I recently returned from Google Research’s Self Organizing Conference on Machine Learning (SOCML) aka Pre-NIPs 2017. Conceived by the Ian Goodfellow-inventor of Generative Adversarial Networks (GANs)-with the support of Google’s university relations team, as a means of accelerating AI research. You can read the report from the inaugural conference held at OpenAI.

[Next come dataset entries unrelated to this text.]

(** Steps whose result does not matter for what follows. *)
Ltac local_step :=
  lazymatch goal with
  | |- local _ _ _ _ _ (mbind _ _) => apply (local_then any); [|intros ? ? _ _]
  | |- local _ _ _ _ _ (mret _) => exact I
  | |- local _ _ _ _ _ (Ret _) => exact I
  | |- local _ _ _ _ _ (Fault _) => exact I
  | |- local _ _ _ _ _ (kdo _) => apply local_kdo; exact I
  | |- local _ _ _ _ _ (match ?x with _ => _ end) => destruct x
  | |- local _ _ _ _ _ (let _ := _ in _) => cbv zeta
  | |- local _ _ _ _ _ (when ?b _) => destruct b; cbn [when]
  | |- local _ _ _ _ _ (deref _ ?o) => destruct o; cbn [deref]
  | |- local _ _ _ _ _ (bug_on ?b) => destruct b; cbn [bug_on]
  | |- local _ _ _ _ _ (check_ptr _) => unfold check_ptr
  | |- local _ _ _ _ _ _ => first [apply local_write_page|apply local_log_write|apply local_get_page]
  end.

Lemma local_append_record t r : LOCAL any t (append_record sb r).
Proof.
  unfold append_record. apply (local_then any); [by apply local_kdo|]. intros t1 name _ _.
  apply (local_then any); [by destruct (negb _)|]. intros t2 [] _ _.
  apply (local_then (fun _ f => f = tr_lower_filep si)).
  { unfold fmap, prog_fmap. eapply local_bind; [apply local_sb_info|]. by intros t3 x _ [v ->]. }
  intros t3 f _ ->. cbv zeta. apply (local_then any); [by destruct (bool_decide _)|]. intros t4 [] _ _.
  apply (local_then (fun _ p => p = tr_page si)).
  { unfold TRFS_PAGE, fmap, prog_fmap. eapply local_bind; [apply local_sb_info|]. by intros t5 x _ [v ->]. }
  intros t5 p _ ->. unfold copy_record, append_aux. repeat local_step.
Qed.

Lemma local_fill_record t ty d fl pf err arg n r : LOCAL any t (fill_record ty d fl pf err arg n r).
Proof.
  unfold fill_record, fill_aux, fill_cleanup, SAFE_FREE_PAGE, c_strlen, atomic_inc_return_trecord_id.
  repeat local_step.
  all: intros m1 m2 H1 H2 E; unfold log_view in *; simpl in *; injection E as ? ? ? ? ?.
  all: split_and!; [congruence|congruence|by destruct H1|exact I].
Qed.

(** Where a logged operation finds its super block: what the thread has seen
    may be needed to tell. *)
Definition found (t : khist) (g : sb_source) : Prop :=
  sb_found w sb g \/
  exists d i, g = Of_dentry d /\ will_have w sb fresh d i /\ Ev (S := ksig) (load F_d_inode d) i ∈ t.

Lemma found_later t t' g : t `sublist_of` t' -> found t g -> found t' g.
Proof.
  intros Ht [Hg|(d & i & ? & ? & Hin)]; [by left|right]. exists d, i. split_and!; try done.
  revert Hin. by apply sublist_subseteq.
Qed.
Lemma busy_sound r flags err g o :
  r ∈ busy_writers -> request_op demo_world r flags err = Some (g, o) ->
  source_ok demo_world demo_sb demo_fresh r g /\ op_ok demo_world umask_all o /\ op_reaches (lit "/mnt") o.
Proof.
  intros Hr E. unfold busy_writers in Hr. repeat (apply elem_of_cons in Hr as [->|Hr]); [..|by apply not_elem_of_nil in Hr];
    simpl in E; simplify_eq; (split; [|split]).
  all: try (constructor; try done; by vm_compute).
  all: try (repeat constructor; unfold BUFFER_SIZE; simpl; lia).
  exists 21. by split_and!.
Qed.

Lemma busy_ok : Forall (request_ok demo_world demo_sb demo_fresh) busy_requests.
Proof.
  apply Forall_cons. split; [by intros ? ? ? ?|]. apply Forall_forall. intros r Hr flags err g o E.
  destruct (busy_sound r flags err g o Hr E) as (Hs & [] & _). split; [done|]. by split_and!.
Qed.

Lemma demo_alone mask : alone demo_sb (demo_mem mask).
Proof. intros sb' p Hp _. simpl in Hp. by apply lookup_singleton_Some in Hp as [<- _]. Qed.

Lemma concurrent_requests_witness :
  Forall stopped (c_threads (busy busy_requests)) /\ net (c_hist (busy busy_requests)) (RMutex demo_info) = 0 /\
  exists order mask rs, NoDup order.*1 /\
    in_order (omap snd order) (LState umask_all (-1) [])
      (LState mask (trecord_id (c_mem (busy busy_requests))) rs) /\
    log_image demo_log (c_hist (busy busy_requests)) = [] ++ encodings rs /\
    (forall i x, (i, x) ∈ order -> exists r, busy_requests !! i = Some r /\ serves demo_world r x) /\
    (forall i r v, busy_requests !! i = Some r -> c_threads (busy busy_requests) !! i = Some (Ret v) ->
       (exists x, (i, x) ∈ order /\ answers_with demo_world r (Some x) v) \/
       ((i ∉ order.*1) /\ answers_with demo_world r None v)).
Proof.
  split.
  { replace (c_threads (busy busy_requests)) with (Ret (S := ksig) <$> [0; 0; 0; 0; 2]) by (by vm_compute).
    apply Forall_fmap, Forall_true. intros v. left. by exists v. }
  split; [by vm_compute|].
  apply (concurrent_requests demo_world 0 demo_sb demo_info (demo_si umask_all) demo_fresh 0
    (replicate (Z.to_nat (sizeof_tr_record + PAGE_SIZE)) 0) busy_requests (demo_mem umask_all) []);
    [apply demo_mounted|apply demo_alone|apply busy_ok|done|done|apply busy_steps|by vm_compute].
Defined.

Lemma requests_progress_witness :
  Acc (flip (cstep (serving_ok demo_world demo_buf demo_fresh))) (served 0 busy_requests (demo_mem umask_all) []) /\
  forall c, rtc (cstep (serving_ok demo_world demo_buf demo_fresh))
      (served 0 busy_requests (demo_mem umask_all) []) c ->
    (Forall stopped (c_threads c) \/ exists c', cstep (serving_ok demo_world demo_buf demo_fresh) c c') /\
    (Forall stopped (c_threads c) -> net (c_hist c) (RMutex demo_info) = 0).
Proof.
  apply (requests_progress demo_world (demo_env busy_lower) 0 demo_sb demo_info (demo_si umask_all) demo_fresh 0
    (replicate (Z.to_nat (sizeof_tr_record + PAGE_SIZE)) 0));
    [apply busy_env_ok|apply demo_mounted|apply demo_alone|apply busy_ok|done|done].
Defined.

Lemma requests_replay_witness :
  let log := log_image demo_log (c_hist (busy busy_writers)) in
  exists ops ops' rs, ops_of demo_world busy_writers [0; 0; 0; 2] ops' /\ (ops ≡ₚ ops') /\
    logged_as (-1) ops rs /\ log = encodings rs /\
    (forall ue, Z.of_nat (length log) <= CHUNK_SIZE -> env_ok (user_ok (UWorld (lit "/mnt") log)) ue ->
     run_shows (lit "trace") (run ue (treplay_main false false 5 [] (Some (lit "trace"))) ∅ [])
       (fun t => exists ts, t = concat ts /\
          Forall2 (fun r t => exists ok, replays false (lit "/mnt") r t ok) rs ts)).
Proof.
  apply (requests_replay demo_world 0 demo_sb demo_info (demo_si umask_all) demo_fresh
    (replicate (Z.to_nat (sizeof_tr_record + PAGE_SIZE)) 0) busy_writers (demo_mem umask_all) []
    (busy busy_writers)).
  - apply demo_mounted.
  - apply demo_alone.
  - pose proof busy_ok as H. by apply Forall_cons in H as [_ H].
  - intros r Hr flags err g o E. by destruct (busy_sound r flags err g o Hr E) as (_ & ? & ?).
  - intros f arg H. unfold busy_writers in H. repeat (apply elem_of_cons in H as [?|H]; [done|]). by apply not_elem_of_nil in H.
  - done.
  - done.
  - repeat constructor; unfold is_char; lia.
  - simpl. lia.
  - apply busy_steps.
  - by vm_compute.
Defined.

This year, I was a bit apprehensive about attending because last year’s conference did not have much in terms of offering support for Applied Scientists like myself who are chiefly interested in applying cutting-edge research to industry problems. After some thought, I decided to head back to SOCML and lead a few discussions around Machine Learning (ML) for production. And, I have to say, attending was, in fact, the right decision as a lot of very actionable conversations came out of the unconference.
ML in Production
I led the conversation of ML in production environments. The interesting thing about this conversation was the presence of several companies with varying data needs. The conversation saw participants from the cutting edge incubator co-founded by Yoshua Bengio — Element AI to companies like H20 AI, Shopify, LinkedIn, and more. While many of us were interested in applying the latest techniques to industry problems, pulling from best practices, we realized that there is still a lot of work to be done in translating these ideas to practice before we can safely use them in production environments.
As a potential first step towards solving the transition of research into practice, participants suggested the following:
- Realize the new algorithm in code.
- Rewrite the algorithm to work on distributed data (if necessary).

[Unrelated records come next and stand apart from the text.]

(* ===== verification/Through.v ===== *)
(** * What passes through

    A stackable file system promises that a mount behaves like the directory it
    covers.  For the requests that are neither logged nor change private data,
    this says what that comes to: what is asked of the lower file system, on
    which of its objects and in which order, what is answered, and how the upper
    inode is refreshed.  The programs here know the lower objects; the handlers
    find them through private data, with locks and references, which are left
    out of what is compared ([asked]). *)

From S2P Require Import Prelude Prog TrTypes Kernel TrfsH Lookup Ledger Inode FileOps Super.

(** ** What a run asks *)

(** Looking for the objects of a request and holding on to them. *)
Definition bookkeeping (c : kfun) : bool :=
  match c with
  | path_get _ | path_put _ | spin_lock _ | spin_unlock _ | get_file _ | fput _
  | load F_f_dentry _ | load F_d_inode _ | load F_ki_filp _ | load F_vm_file _ => true
  | _ => false
  end.

Fixpoint asked (t : khist) : khist :=
  match t with
  | [] => []
  | e :: t => if bookkeeping (ev_call e) then asked t else e :: asked t
  end.

Lemma asked_app t u : asked (t ++ u) = asked t ++ asked u.
Proof. induction t as [|e t IH]; simpl; [done|]. rewrite IH. by destruct bookkeeping. Qed.

(** A program asks the events of a history, with these answers, and goes on as
    another. *)
Inductive follows {A} : kprog A -> khist -> kprog A -> Prop :=
| follows_nil p : follows p [] p
| follows_call c k r t q : follows (k r) t q -> follows (Call (S := ksig) c k) (Ev (S := ksig) c r :: t) q.

Lemma follows_app {A} (p q r : kprog A) t u : follows p t q -> follows q u r -> follows p (t ++ u) r.
Proof. induction 1; simpl; [done|]. intros Hu. constructor. auto. Qed.

(** What a program asks first it asks whatever comes after it. *)
Lemma follows_bind {A B} (p q : kprog A) (f : A -> kprog B) t : follows p t q -> follows (p ≫= f) t (q ≫= f).
Proof. induction 1; [constructor|]. by constructor. Qed.

(** ** Each request, on the lower objects *)

Section Lower.
Context (w : kworld).

(** The upper inode is refreshed from the lower dentry's; from the lower
    file's. *)
Definition refresh (copy : ptr -> ptr -> kfun) (d ld : ptr) : kprog unit :=
  kdo (copy (inode_of w d) (inode_of w ld));; mret tt.
Definition refresh_from_file (copy : ptr -> ptr -> kfun) (d lf : ptr) : kprog unit :=
  li ← kdo (load F_f_inode lf);
  kdo (copy (inode_of w d) li);; mret tt.

(** The method of an open file, or of a lower dentry's inode. *)
Definition method_of_file (lf : ptr) (f : kfield) : kprog ptr :=
  ops ← kdo (load F_f_op lf); kdo (load f ops).
Definition method_of_inode (ld : ptr) (f : kfield) : kprog ptr :=
  ops ← kdo (load F_i_op (inode_of w ld)); if decide (ops = NULL) then mret NULL else kdo (load f ops).

(** On a lower inode. *)

Definition pass_permission (li mask : Z) : kprog Z := kdo (inode_permission li mask).

Definition pass_evict (i li : ptr) : kprog Z :=
  kdo (truncate_inode_pages i);; kdo (clear_inode i);; kdo (iput li);; mret 0.

(** On a lower dentry. *)

Definition pass_readlink (d ld buf size : Z) : kprog Z :=
  method ← method_of_inode ld F_readlink;
  if decide (method = NULL) then mret (- EINVAL) else
  n ← kdo (i_op_readlink ld buf size);
  if decide (n < 0) then mret n else refresh fsstack_copy_attr_atime d ld;; mret n.

Definition pass_getattr (d : ptr) (lp : path) (stat : ptr) : kprog Z :=
  '(err, blocks) ← kdo (vfs_getattr lp);
  if decide (err <> 0) then mret err else
  refresh fsstack_copy_attr_all d (p_dentry lp);;
  kdo (generic_fillattr (inode_of w d) stat);;
  kdo (store F_blocks stat blocks);; mret 0.

Definition pass_xattr (d ld : ptr) (f : kfield) (none : Z) (ask : kprog Z)
    (copy : ptr -> ptr -> kfun) : kprog Z :=
  method ← method_of_inode ld f;
  if decide (method = NULL) then mret none else
  err ← ask;
  if decide (err <> 0) then mret err else refresh copy d ld;; mret 0.

Definition pass_setxattr (d ld : ptr) (name : bytes) (value size flags : Z) : kprog Z :=
  pass_xattr d ld F_setxattr (- EOPNOTSUPP) (kdo (vfs_setxattr ld name value size flags)) fsstack_copy_attr_all.
Definition pass_getxattr (d ld : ptr) (name : bytes) (buf size : Z) : kprog Z :=
  pass_xattr d ld F_getxattr (- EOPNOTSUPP) (as_int (kdo (vfs_getxattr ld name buf size))) fsstack_copy_attr_atime.
Definition pass_listxattr (d ld buf size : Z) : kprog Z :=
  pass_xattr d ld F_listxattr (- EOPNOTSUPP) (as_int (kdo (vfs_listxattr ld buf size))) fsstack_copy_attr_atime.
Definition pass_removexattr (d ld : ptr) (name : bytes) : kprog Z :=
  pass_xattr d ld F_removexattr (- EINVAL) (kdo (vfs_removexattr ld name)) fsstack_copy_attr_all.

Definition pass_statfs (magic : Z) (lp : path) (buf : ptr) : kprog Z :=
  err ← kdo (vfs_statfs lp buf);
  kdo (store F_f_type buf magic);; mret err.

Definition pass_revalidate (ld flags : Z) : kprog Z :=
  if decide (Z.land flags LOOKUP_RCU <> 0) then mret (- ECHILD) else
  d_flags ← kdo (load F_d_flags ld);
  if decide (Z.land d_flags DCACHE_OP_REVALIDATE = 0) then mret 1 else
  ops ← kdo (load F_d_op ld);
  kdo (load F_d_revalidate ops);;
  kdo (file_method F_d_revalidate ld [flags]).

(** On an open lower file [lf]; [f] is the file above it, on the dentry [d]. *)

Definition pass_read (d lf buf count ppos : Z) : kprog Z :=
  n ← as_int (kdo (vfs_read lf buf count ppos));
  when (bool_decide (0 <= n)) (refresh_from_file fsstack_copy_attr_atime d lf);; mret n.

Definition pass_readdir (d f lf ctx : ptr) : kprog Z :=
  err ← kdo (iterate_dir lf ctx);
  pos ← kdo (load F_f_pos lf);
  kdo (store F_f_pos f pos);;
  when (bool_decide (0 <= err)) (refresh_from_file fsstack_copy_attr_atime d lf);; mret err.

Definition pass_ioctl (f lf cmd arg : Z) : kprog Z :=
  method ← method_of_file lf F_unlocked_ioctl;
  if decide (method = NULL) then mret (- ENOTTY) else
  err ← kdo (file_method F_unlocked_ioctl lf [cmd; arg]);
  when (bool_decide (err = 0))
    (i ← kdo (load F_f_inode f); li ← kdo (load F_f_inode lf); kdo (fsstack_copy_attr_all i li));;
  mret err.

Definition pass_compat_ioctl (lf cmd arg : Z) : kprog Z :=
  method ← method_of_file lf F_compat_ioctl;
  if decide (method = NULL) then mret (- ENOTTY) else kdo (file_method F_compat_ioctl lf [cmd; arg]).

Definition pass_flush (f lf id : ptr) : kprog Z :=
  method ← method_of_file lf F_flush;
  if decide (method = NULL) then mret 0 else
  mapping ← kdo (load F_f_mapping f);
  kdo (filemap_write_and_wait mapping);;
  kdo (file_method F_flush lf [id]).

Definition pass_fsync (f lf start finish datasync : Z) : kprog Z :=
  err ← kdo (generic_file_fsync f start finish datasync);
  if decide (err <> 0) then mret err else kdo (vfs_fsync_range lf start finish datasync).

Definition pass_fasync (fd lf flag : Z) : kprog Z :=
  method ← method_of_file lf F_fasync;
  if decide (method = NULL) then mret 0 else kdo (file_method F_fasync lf [fd; flag]).

Definition pass_llseek (f lf offset whence : Z) : kprog Z :=
  pos ← as_int (kdo (generic_file_llseek f offset whence));
  if decide (pos < 0) then mret pos else as_int (kdo (generic_file_llseek lf offset whence)).

(** A transfer on a control block, which names the lower file meanwhile; [after]
    a transfer that was done or is on its way the inode is refreshed. *)
Definition pass_iter (lf iocb iter f : ptr) (m : kfield) (after : kprog unit) : kprog Z :=
  method ← method_of_file lf m;
  if decide (method = NULL) then mret (- EINVAL) else
  kdo (store F_ki_filp iocb lf);;
  n ← as_int (kdo (file_method m lf [iocb; iter]));
  kdo (store F_ki_filp iocb f);;
  when (bool_decide (0 <= n \/ n = - EIOCBQUEUED)) after;; mret n.

Definition pass_read_iter (d f lf iocb iter : ptr) : kprog Z :=
  pass_iter lf iocb iter f F_read_iter (refresh_from_file fsstack_copy_attr_atime d lf).
Definition pass_write_iter (d f lf iocb iter : ptr) : kprog Z :=
  pass_iter lf iocb iter f F_write_iter
    (li ← kdo (load F_f_inode lf);
     kdo (fsstack_copy_inode_size (inode_of w d) li);; kdo (fsstack_copy_attr_times (inode_of w d) li)).

(** The area gets methods of this module. *)
Definition pass_mapped (f vma : ptr) : kprog Z :=
  kdo (file_accessed f);;
  kdo (store F_vm_ops vma trfs_vm_ops);;
  mapping ← kdo (load F_f_mapping f);
  kdo (store F_a_ops mapping trfs_aops);; mret 0.

(** Mapping: [known] says that the lower file system gave the file its methods
    for page faults before. *)
Definition pass_mmap (f lf vma : ptr) (known : bool) : kprog Z :=
  vm_flags ← kdo (load F_vm_flags vma);
  writepage ← (if decide (Z.lor (Z.lor vm_flags VM_SHARED) VM_WRITE = vm_flags) then
                 mapping ← kdo (load F_f_mapping lf);
                 a_ops ← kdo (load F_a_ops mapping);
                 kdo (load F_writepage a_ops)
               else mret 1);
  if decide (writepage = NULL) then mret (- EINVAL) else
  if known then pass_mapped f vma else
  method_of_file lf F_mmap;;
  err ← kdo (file_method F_mmap lf [vma]);
  if decide (err <> 0) then mret err else
  kdo (load F_vm_ops vma);; pass_mapped f vma.

(** Page faults go to the methods [ops] that the lower file system gave. *)
Definition pass_fault (lf ops vma vmf : ptr) : kprog Z :=
  kdo (load F_fault ops);;
  kdo (file_method F_fault ops [vma; lf; vmf]).
Definition pass_page_mkwrite (lf ops vma vmf : ptr) : kprog Z :=
  method ← kdo (load F_page_mkwrite ops);
  if decide (method = NULL) then mret 0 else kdo (file_method F_page_mkwrite ops [vma; lf; vmf]).

(** On the lower super block. *)

Definition pass_umount_begin (lsb : ptr) : kprog Z :=
  ops ← (if decide (lsb = NULL) then mret NULL else kdo (load F_s_op lsb));
  method ← (if decide (ops = NULL) then mret NULL else kdo (load F_umount_begin ops));
  when (nonzero method) (kdo (file_method F_umount_begin lsb []);; mret tt);; mret 0.
End Lower.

- Separate the inference (scoring) from the training.
- Move the trained model to a cloud service like AWS, wrap it in Flask and give it an API endpoint.
The underlying assumption is that if you are able to do all of the above, then you have solved some of the major challenges engaged with using the new algorithm in a production environment.
ML for Recommendation Systems
I also led the conversation around recommender systems. This session delved into issues of scalability, evaluation, sparsity, what’s next and which tools are giving good results for recommender systems. Speaking of tools, these two open-source libraries were brought up as interesting tools to consider:
- FAISS Facebook open source tool for efficient similarity search and clustering. You can try out the code on their GitHub repo.
- Photon LinkedIn’s open source ML library — which provides support for large-scale regression, supporting linear, logistic, and Poisson regression with L1, L2, and elastic-net regularization. You can try out the code on their GitHub repo.
Many companies are finding that these two open source tools perform better than Spark alone.
Interest moves from RL to GANs
In terms of where the field seems to be moving, the biggest change from last year to this year was the overwhelming shift of interest from Reinforcement Learning to GANs. For those who are interested in learning about GANs, you can pull the code from the groundbreaking paper by Ian Goodfellow in the repository accompanying the paper.
AI Ethics and Policy
Like last year at OpenAI, his year’s SOCML had a large contingent deeply concerned about AI safety, ethics, and policy. One of the outstanding questions for the community is whether to treat AI as we treat nuclear weapons or as a type of low-scale hacking akin to cyber warfare. For now, the community is divided on this issue. However, something that is consistent is the concern of scientists around the potential use of their inventions to harm society.
In all, I was happy to attend SOCML and look forward to continued collaborations with my colleagues both on the applied and research sides of AI. It is often through these kinds of conversations that we discover what works at scale.